- **Task details**: Go through the data and count the lines holding the string "newer". Write only the number.

=-=-=

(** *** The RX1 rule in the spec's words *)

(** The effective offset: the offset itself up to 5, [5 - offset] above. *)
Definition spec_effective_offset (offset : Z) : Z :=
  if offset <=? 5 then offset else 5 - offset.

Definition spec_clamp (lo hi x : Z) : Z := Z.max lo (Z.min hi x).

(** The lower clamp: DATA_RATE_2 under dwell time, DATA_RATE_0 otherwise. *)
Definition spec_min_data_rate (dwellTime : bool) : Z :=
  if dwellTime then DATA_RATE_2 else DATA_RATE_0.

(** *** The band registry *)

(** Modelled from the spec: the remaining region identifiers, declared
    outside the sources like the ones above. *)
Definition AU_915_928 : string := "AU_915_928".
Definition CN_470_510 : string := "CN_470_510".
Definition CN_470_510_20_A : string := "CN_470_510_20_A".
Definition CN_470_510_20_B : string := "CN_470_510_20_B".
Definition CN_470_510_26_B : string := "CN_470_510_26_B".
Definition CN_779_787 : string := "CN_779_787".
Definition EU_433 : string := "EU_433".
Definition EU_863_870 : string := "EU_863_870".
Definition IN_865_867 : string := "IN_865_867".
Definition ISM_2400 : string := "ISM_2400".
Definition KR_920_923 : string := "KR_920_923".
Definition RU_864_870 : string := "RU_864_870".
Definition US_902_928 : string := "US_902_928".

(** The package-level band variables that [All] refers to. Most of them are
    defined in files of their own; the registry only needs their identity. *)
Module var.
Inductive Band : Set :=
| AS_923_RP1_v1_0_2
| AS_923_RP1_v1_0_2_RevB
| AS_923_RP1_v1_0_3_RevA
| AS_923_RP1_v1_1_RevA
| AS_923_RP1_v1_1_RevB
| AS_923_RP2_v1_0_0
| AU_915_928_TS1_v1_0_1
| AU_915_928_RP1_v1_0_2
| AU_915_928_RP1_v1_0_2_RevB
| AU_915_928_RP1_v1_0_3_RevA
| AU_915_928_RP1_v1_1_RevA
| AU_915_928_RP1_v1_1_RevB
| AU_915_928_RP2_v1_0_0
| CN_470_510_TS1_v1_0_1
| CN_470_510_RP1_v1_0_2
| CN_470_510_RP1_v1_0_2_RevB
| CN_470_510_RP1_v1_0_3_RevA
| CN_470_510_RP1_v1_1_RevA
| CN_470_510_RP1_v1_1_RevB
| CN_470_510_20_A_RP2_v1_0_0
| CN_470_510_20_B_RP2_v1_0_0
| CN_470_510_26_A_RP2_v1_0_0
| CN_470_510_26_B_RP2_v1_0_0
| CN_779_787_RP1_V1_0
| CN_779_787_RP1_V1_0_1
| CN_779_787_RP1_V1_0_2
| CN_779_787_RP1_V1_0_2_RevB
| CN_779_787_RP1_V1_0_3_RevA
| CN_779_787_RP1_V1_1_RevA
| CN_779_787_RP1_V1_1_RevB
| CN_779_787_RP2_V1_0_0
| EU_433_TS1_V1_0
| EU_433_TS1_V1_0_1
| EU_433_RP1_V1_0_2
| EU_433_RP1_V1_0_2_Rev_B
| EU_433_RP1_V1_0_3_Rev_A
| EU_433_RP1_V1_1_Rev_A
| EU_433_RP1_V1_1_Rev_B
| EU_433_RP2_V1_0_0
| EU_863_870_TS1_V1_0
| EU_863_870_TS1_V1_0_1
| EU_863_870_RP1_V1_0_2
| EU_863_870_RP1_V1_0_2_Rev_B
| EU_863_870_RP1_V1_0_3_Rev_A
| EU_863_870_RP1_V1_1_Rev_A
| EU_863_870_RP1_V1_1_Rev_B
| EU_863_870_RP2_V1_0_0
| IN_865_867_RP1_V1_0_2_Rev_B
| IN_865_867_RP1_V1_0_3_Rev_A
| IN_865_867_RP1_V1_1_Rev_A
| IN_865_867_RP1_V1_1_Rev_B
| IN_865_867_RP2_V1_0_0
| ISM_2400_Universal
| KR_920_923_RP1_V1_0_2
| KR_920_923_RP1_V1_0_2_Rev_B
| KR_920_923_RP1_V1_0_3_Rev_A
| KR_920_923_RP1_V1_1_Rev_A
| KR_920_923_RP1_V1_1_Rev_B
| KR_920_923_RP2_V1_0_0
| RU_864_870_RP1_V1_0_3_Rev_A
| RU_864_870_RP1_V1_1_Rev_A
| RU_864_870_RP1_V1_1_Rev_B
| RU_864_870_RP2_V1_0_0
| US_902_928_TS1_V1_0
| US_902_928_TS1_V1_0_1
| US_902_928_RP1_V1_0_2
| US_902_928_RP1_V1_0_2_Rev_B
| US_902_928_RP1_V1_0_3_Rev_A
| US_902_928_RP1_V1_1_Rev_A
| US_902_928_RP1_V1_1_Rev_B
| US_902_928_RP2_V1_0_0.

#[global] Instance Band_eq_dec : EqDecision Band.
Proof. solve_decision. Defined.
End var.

=-=-=

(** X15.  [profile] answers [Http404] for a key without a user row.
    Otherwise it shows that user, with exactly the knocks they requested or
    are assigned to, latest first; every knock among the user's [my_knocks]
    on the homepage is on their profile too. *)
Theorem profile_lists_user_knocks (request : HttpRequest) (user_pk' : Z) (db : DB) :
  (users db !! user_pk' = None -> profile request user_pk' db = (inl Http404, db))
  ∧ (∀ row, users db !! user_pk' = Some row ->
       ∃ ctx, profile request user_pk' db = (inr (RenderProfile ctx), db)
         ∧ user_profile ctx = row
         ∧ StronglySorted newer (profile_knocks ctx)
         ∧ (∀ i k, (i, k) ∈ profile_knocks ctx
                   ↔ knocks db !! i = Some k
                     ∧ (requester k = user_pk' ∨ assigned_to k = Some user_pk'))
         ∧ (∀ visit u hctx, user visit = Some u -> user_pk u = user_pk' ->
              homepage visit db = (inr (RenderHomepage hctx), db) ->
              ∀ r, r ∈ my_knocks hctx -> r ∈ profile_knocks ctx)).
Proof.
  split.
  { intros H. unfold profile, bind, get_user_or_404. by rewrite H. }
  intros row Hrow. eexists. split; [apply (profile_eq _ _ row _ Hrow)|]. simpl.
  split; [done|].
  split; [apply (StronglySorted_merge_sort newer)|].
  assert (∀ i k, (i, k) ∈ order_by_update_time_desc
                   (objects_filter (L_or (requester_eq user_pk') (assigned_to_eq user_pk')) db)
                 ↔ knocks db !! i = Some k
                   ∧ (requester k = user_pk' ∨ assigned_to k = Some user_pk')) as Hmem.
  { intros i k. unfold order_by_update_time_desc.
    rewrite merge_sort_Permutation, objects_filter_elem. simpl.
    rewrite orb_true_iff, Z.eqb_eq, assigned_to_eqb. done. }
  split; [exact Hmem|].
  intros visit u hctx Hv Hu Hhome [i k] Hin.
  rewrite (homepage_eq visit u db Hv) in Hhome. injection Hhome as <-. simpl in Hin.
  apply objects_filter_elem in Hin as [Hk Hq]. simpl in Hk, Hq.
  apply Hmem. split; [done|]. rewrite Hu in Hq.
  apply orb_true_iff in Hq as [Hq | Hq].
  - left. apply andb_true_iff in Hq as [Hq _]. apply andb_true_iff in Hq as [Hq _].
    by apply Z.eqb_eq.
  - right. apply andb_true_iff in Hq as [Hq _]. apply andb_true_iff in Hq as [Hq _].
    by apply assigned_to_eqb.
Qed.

=-=-=

- **Answer to the problem**: 2